- **Record set**:
--- START ---

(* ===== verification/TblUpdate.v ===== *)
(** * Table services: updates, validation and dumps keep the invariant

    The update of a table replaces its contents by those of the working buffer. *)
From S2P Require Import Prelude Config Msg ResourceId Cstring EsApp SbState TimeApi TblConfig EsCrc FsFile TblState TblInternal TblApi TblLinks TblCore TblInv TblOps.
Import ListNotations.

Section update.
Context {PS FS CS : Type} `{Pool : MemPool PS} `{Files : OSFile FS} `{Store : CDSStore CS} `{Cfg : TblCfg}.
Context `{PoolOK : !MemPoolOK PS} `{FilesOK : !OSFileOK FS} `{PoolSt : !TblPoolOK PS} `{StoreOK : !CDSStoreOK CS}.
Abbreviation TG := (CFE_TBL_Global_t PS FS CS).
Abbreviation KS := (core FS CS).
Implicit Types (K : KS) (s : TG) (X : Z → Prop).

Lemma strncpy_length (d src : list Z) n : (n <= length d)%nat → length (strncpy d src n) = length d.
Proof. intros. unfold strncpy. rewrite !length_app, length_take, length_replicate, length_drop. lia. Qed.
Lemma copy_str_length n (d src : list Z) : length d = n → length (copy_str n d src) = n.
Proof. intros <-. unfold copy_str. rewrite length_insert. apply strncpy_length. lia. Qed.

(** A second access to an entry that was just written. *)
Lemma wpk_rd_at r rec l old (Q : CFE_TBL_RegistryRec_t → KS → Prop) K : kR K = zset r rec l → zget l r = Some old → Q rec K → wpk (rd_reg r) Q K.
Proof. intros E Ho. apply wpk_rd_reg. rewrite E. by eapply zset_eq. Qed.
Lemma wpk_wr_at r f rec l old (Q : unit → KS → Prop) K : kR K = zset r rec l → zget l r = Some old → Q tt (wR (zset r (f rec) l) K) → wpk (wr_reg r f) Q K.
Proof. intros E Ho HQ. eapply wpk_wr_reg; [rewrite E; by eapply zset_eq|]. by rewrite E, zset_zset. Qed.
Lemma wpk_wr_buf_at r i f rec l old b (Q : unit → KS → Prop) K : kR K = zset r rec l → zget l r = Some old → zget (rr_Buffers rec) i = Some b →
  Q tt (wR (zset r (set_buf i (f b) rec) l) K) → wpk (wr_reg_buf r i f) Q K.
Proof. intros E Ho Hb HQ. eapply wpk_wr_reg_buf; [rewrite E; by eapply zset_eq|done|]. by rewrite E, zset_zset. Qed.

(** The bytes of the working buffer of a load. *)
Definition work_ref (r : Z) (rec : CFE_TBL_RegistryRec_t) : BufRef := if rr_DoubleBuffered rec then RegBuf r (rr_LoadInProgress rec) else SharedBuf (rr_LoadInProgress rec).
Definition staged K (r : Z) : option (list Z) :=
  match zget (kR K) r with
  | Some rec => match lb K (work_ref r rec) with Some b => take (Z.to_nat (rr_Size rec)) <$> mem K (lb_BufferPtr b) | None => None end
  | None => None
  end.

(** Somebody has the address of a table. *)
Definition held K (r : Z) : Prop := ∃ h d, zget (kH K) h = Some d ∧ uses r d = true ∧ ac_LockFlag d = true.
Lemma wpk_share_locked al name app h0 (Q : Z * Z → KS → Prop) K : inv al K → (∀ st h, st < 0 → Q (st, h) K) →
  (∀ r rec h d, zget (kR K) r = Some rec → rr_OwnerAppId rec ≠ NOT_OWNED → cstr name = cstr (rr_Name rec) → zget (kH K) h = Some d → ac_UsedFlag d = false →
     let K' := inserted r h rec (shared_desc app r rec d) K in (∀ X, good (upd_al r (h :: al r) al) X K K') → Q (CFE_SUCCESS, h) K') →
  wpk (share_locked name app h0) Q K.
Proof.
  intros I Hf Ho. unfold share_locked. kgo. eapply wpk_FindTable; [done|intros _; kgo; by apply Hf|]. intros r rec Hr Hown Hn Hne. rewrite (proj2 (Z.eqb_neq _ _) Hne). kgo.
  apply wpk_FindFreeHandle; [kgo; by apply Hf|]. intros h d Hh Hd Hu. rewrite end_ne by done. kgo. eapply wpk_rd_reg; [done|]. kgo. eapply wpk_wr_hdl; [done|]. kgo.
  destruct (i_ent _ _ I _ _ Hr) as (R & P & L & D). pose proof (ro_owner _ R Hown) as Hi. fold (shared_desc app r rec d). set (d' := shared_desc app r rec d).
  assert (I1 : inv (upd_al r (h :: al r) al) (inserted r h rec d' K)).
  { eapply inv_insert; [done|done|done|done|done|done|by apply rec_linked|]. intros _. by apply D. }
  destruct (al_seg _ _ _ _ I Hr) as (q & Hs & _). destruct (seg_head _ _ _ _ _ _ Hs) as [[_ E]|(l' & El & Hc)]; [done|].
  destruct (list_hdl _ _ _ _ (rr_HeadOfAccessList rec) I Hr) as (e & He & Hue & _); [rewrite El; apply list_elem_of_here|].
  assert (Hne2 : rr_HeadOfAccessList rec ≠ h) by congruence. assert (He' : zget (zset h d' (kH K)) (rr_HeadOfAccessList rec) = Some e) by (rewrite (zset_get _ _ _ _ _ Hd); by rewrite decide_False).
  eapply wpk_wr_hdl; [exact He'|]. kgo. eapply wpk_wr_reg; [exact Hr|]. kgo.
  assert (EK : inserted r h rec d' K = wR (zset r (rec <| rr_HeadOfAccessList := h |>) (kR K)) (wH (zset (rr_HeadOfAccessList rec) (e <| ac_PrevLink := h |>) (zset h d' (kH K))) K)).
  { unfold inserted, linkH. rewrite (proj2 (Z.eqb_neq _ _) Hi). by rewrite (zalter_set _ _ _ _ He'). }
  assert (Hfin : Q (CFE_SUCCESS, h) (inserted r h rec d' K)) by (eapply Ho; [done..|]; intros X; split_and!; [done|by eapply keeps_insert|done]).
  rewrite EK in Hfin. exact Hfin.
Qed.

--- END ---
--- START ---

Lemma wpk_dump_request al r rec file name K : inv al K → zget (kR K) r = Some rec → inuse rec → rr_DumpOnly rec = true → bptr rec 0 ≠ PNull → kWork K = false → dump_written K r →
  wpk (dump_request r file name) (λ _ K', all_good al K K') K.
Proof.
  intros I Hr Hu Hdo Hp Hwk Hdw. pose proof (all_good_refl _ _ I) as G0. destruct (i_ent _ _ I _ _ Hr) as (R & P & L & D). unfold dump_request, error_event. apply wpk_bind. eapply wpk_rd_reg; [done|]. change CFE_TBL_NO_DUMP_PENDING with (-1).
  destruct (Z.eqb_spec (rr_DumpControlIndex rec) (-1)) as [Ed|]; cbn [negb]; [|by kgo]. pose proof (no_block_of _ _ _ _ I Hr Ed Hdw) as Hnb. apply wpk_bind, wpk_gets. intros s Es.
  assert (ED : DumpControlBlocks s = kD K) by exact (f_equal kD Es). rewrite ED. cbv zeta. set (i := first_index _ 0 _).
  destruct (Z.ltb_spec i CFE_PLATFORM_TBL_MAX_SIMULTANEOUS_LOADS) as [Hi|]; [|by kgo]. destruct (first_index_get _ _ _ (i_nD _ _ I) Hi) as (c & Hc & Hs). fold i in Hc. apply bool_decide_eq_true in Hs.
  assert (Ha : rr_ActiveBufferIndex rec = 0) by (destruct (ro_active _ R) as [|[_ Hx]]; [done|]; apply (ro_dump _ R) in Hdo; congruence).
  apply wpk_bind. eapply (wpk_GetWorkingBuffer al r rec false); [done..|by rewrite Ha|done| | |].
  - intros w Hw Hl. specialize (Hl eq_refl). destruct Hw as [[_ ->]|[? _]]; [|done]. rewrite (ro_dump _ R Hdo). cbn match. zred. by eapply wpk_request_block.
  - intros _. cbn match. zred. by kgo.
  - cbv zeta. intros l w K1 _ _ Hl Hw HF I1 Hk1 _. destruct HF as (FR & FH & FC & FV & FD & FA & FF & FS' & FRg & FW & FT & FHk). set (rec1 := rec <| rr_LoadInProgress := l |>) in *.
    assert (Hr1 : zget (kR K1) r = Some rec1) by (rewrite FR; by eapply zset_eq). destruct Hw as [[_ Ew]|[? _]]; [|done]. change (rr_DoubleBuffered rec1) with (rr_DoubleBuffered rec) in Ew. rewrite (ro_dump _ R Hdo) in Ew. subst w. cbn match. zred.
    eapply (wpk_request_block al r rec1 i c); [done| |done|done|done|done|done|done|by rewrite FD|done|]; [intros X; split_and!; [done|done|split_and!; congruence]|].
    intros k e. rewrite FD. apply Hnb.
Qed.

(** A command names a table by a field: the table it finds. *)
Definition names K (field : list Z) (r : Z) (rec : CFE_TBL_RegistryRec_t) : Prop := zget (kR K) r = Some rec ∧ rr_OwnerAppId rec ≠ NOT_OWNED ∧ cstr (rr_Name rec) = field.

--- END ---
--- START ---

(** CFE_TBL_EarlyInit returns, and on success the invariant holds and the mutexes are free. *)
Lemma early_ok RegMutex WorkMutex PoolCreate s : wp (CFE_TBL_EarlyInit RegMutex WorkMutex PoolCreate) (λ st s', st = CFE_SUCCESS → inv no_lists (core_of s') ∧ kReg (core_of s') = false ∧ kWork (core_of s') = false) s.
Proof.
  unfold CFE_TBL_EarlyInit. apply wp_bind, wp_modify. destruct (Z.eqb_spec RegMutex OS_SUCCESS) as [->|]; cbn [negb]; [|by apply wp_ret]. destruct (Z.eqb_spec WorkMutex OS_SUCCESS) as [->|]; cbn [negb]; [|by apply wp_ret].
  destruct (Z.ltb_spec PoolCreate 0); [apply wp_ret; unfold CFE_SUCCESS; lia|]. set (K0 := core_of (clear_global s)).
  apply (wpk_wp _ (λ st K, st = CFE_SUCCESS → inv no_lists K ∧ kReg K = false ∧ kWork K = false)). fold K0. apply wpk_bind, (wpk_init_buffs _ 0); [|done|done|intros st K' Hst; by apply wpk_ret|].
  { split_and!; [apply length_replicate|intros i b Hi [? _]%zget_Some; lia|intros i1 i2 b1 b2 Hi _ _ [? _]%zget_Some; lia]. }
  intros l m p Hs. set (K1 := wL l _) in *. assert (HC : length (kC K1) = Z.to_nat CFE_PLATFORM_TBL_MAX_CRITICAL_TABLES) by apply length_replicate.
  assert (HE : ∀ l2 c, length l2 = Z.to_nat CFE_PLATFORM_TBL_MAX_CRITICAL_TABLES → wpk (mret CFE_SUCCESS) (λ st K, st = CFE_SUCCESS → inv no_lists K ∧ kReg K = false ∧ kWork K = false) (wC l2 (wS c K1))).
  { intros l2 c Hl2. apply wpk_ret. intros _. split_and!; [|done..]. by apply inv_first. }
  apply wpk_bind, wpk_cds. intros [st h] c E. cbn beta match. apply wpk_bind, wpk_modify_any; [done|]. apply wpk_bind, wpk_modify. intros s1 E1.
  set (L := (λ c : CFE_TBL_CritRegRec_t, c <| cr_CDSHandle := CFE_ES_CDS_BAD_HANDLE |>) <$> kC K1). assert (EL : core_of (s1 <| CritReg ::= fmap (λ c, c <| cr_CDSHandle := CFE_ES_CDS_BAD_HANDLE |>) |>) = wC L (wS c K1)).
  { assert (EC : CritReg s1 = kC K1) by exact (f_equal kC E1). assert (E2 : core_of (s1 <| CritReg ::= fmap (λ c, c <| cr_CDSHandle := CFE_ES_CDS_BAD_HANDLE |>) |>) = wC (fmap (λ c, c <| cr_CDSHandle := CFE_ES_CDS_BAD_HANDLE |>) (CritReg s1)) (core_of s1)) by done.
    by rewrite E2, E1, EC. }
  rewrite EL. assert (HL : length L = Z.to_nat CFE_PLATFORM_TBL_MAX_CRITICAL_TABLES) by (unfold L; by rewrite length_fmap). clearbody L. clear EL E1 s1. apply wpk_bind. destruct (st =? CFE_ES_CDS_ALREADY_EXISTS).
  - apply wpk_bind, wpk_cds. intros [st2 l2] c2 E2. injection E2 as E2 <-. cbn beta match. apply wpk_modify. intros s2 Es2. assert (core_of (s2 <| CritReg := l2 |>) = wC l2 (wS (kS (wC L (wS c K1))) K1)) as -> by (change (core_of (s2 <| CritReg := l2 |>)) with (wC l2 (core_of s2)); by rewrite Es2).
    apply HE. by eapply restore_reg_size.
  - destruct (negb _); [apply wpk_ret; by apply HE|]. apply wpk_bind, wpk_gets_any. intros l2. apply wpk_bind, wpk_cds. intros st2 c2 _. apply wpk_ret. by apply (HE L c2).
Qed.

--- END ---

- **Prompt**: In the preceding material, find each line holding the word "None" and copy it out.

- **Written response**:
  | Some rec => match lb K (work_ref r rec) with Some b => take (Z.to_nat (rr_Size rec)) <$> mem K (lb_BufferPtr b) | None => None end
  | None => None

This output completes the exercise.